Sulfated tin oxide was synthesized from a hydroxylated tin oxide obtained by the precipitation method, followed by ion exchange of OH groups by SO4 species with a sulfuric acid solution. The samples were characterized by X-ray diffraction, transmission electron microscopy, thermoanalysis, and nitrogen physisorption by the Brunauer-Emmett-Teller method. The rutile crystalline structure was refined by the Rietveld method. Thermal analysis suggests the following stoichiometric formulas: SnO2-x(OH)2x and SnO2-x(OH)x(HSO4)x with X = 0.35 and 0.17 for non-sulfated and sulfated samples, respectively. The SO4 species remained strongly bonded at the SnO2 surface stabilizing its crystallite size against sintering, inhibiting the crystallite aggregation, and it acts as a structure porogen director mediating nanoparticle growth and assembly yielding a mesostructure form of SnO2 with wormhole morphology and high thermal stability. The interaction between SO4(2-) and the SnO2 surface changes the symmetry of the representative tin-oxygen octahedron.

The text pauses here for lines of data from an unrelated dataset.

(* ===== verification/Boot.v ===== *)
(** * Booting (src/asm/entry.s, src/main.rs, src/hw.rs, src/vm.rs)

    The path of a hart from the entry point to supervisor mode, and the functions of
    the virtual memory module that hart 0 then calls. The addresses of functions and of
    the global pointer are the linker's: they are arguments. *)

From S2P Require Import Prelude Machine Param Mutex Palloc VmState Vmalloc Host Ptable Global Riscv Device Trap.

(** ** The entry point *)

Definition gp : nat := 3.
Definition a0 : nat := 10.
Definition a1 : nat := 11.
Definition a2 : nat := 12.

(** A stack of two pages and a guard page per hart, then the two interrupt stacks. *)
Definition entry (L : Layout) (global_pointer : Z) : list insn :=
  [ Li gp global_pointer;
    Csrr a1 mhartid; Li a0 0x3000; Mul a1 a1 a0; Li a2 (stacks_end L); Sub sp a2 a1;
    Csrr a1 mhartid; Li a0 0x4000; Mul a1 a1 a0; Li a2 (intstacks_end L); Sub a2 a2 a1;
    Csrw mscratch a2; Li a0 0x2000; Sub a2 a2 a0; Csrw sscratch a2 ].

(** The function addresses the boot code takes. *)
Record Symbols : Type := mkSymbols {
  global_pointer : Z;
  main_addr : Z;
  mtrapvec_addr : Z;
  strapvec_addr : Z
}.

Section boot.
Context {cfg : Config} {H U : Type} `{!CsrHw H} `{!UartHw U}.

(** [hw::timerinit]. *)
Definition timerinit (sym : Symbols) : M (Sys H U) unit :=
  let interval := 10000000 in
  set_mtimecmp interval ;;
  on_hart (write_mtvec (mtrapvec_addr sym)) ;;
  mstatus ← on_hart read_mstatus;
  let mstatus := Z.lor mstatus MSTATUS_MIE in
  on_hart (write_mstatus mstatus) ;;
  mie ← on_hart read_mie;
  let mie := Z.lor mie MIE_MTIE in
  on_hart (write_mie mie).

(** The source of [_start]; the stack and the scratch registers that compiled code uses
    are not part of it. *)
Definition _start (sym : Symbols) : M (Sys H U) unit :=
  let fn_main := main_addr sym in
  ms ← on_hart read_mstatus;
  let ms := Z.land ms (unot MSTATUS_MPP_MASK) in
  let ms := Z.lor ms MSTATUS_MPP_S in
  on_hart (write_mstatus ms) ;;
  on_hart (write_mepc fn_main) ;;
  on_hart (write_satp 0) ;;
  on_hart (write_medeleg 0xffff) ;;
  on_hart (write_mideleg 0xffff) ;;
  sie ← on_hart read_sie;
  let sie := Z.lor (Z.lor (Z.lor sie SIE_SEIE) SIE_STIE) SIE_SSIE in
  on_hart (write_sie sie) ;;
  on_hart (write_pmpaddr0 0x3fffffffffffff) ;;
  on_hart (write_pmpcfg0 0xf) ;;
  hartid ← on_hart read_mhartid;
  on_hart (write_tp hartid) ;;
  timerinit sym ;;
  on_hart call_mret.

(** From reset to the first instruction of [main]. *)
Definition _entry (L : Layout) (sym : Symbols) : M (Sys H U) unit :=
  exec (entry L (global_pointer sym)) ;; _start sym.

(** ** The virtual memory module *)

(** [OnceCell::set], with the panic of [init] when it is set already. *)
Definition set_pagepool (pp : PagePool) : M (Sys H U) unit := λ s,
  match PAGEPOOL (vm s) with
  | Some _ => Panic
  | None => Done ((), set_vm (mkVm (vm_mem (vm s)) (Some pp)) s)
  end.

Definition set_global (g : Galloc) : M (Sys H U) unit := λ s,
  match GLOBAL s with
  | Some _ => Panic
  | None => Done ((), mkSys (hart s) (vm s) (Some g) (clint s) (uart s))
  end.

(** [PageTable::write_satp]. *)
Definition PageTable_write_satp (self : PageTable) : M (Sys H U) unit :=
  on_hart (flush_tlb ;; write_satp (phy_to_satp (pt_base self)) ;; flush_tlb).

Definition vm_init (L : Layout) : M (Sys H U) (result unit PagePool) :=
  pp ← on_vm (on_mem (PagePool_new (bss_end L) (dram_end L)));
  set_pagepool pp ;;
  on_uart (log Debug ["Successfully initialized kernel page pool..."%string]) ;;
  g ← on_vm Galloc_new;
  set_global g ;;
  r ← kpage_init L;
  match r with
  | Ok pt => PageTable_write_satp pt ;; mret (Ok ())
  | Err _ => panic
  end.

(** [GlobalAlloc for GlobalWrapper]: [self.inner.get().unwrap()], then the call. *)
Definition with_global {A} (op : Galloc → M VmState A) : M (Sys H U) A := λ s,
  match GLOBAL s with None => Panic | Some g => on_vm (op g) s end.

Definition global_alloc (layout : MemLayout) : M (Sys H U) Z :=
  with_global (λ g, galloc_alloc g layout).
Definition global_dealloc (ptr : Z) (layout : MemLayout) : M (Sys H U) unit :=
  with_global (λ g, galloc_dealloc g ptr layout).
Definition global_alloc_zeroed (layout : MemLayout) : M (Sys H U) Z :=
  with_global (λ g, galloc_alloc_zeroed g layout).
Definition global_realloc (ptr : Z) (layout : MemLayout) (new_size : Z) : M (Sys H U) Z :=
  with_global (λ g, galloc_realloc g ptr layout new_size).

Definition test_palloc : M (Sys H U) unit :=
  r ← on_vm vm_palloc;
  one ← expect r;
  on_vm (on_mem (write (pg_addr one) 0xdeadbeaf)) ;;
  r ← on_vm (vm_palloc_plural 5);
  many ← expect r;
  on_vm (on_mem (fill many 0x0505050505050505 (512 * 2))) ;;
  _ ← on_vm (vm_pfree one);
  _ ← on_vm (vm_pfree_plural many 5);
  on_uart (log Debug ["Successful test of page allocation and freeing..."%string]).

End boot.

It relaxes the four tin-oxygen bond lengths located at the basal plane of the octahedron while the two apical Sn-O bonds decrease, producing a strong deformed octahedron, which could be transformed into a higher asymmetry in the electronic distribution around the Sn4+ nuclei. The elimination of SO4 groups brings about the coalescence and crystallite growth, which collapse the mesostructure form of SnO2, decreasing the surface area and porosity.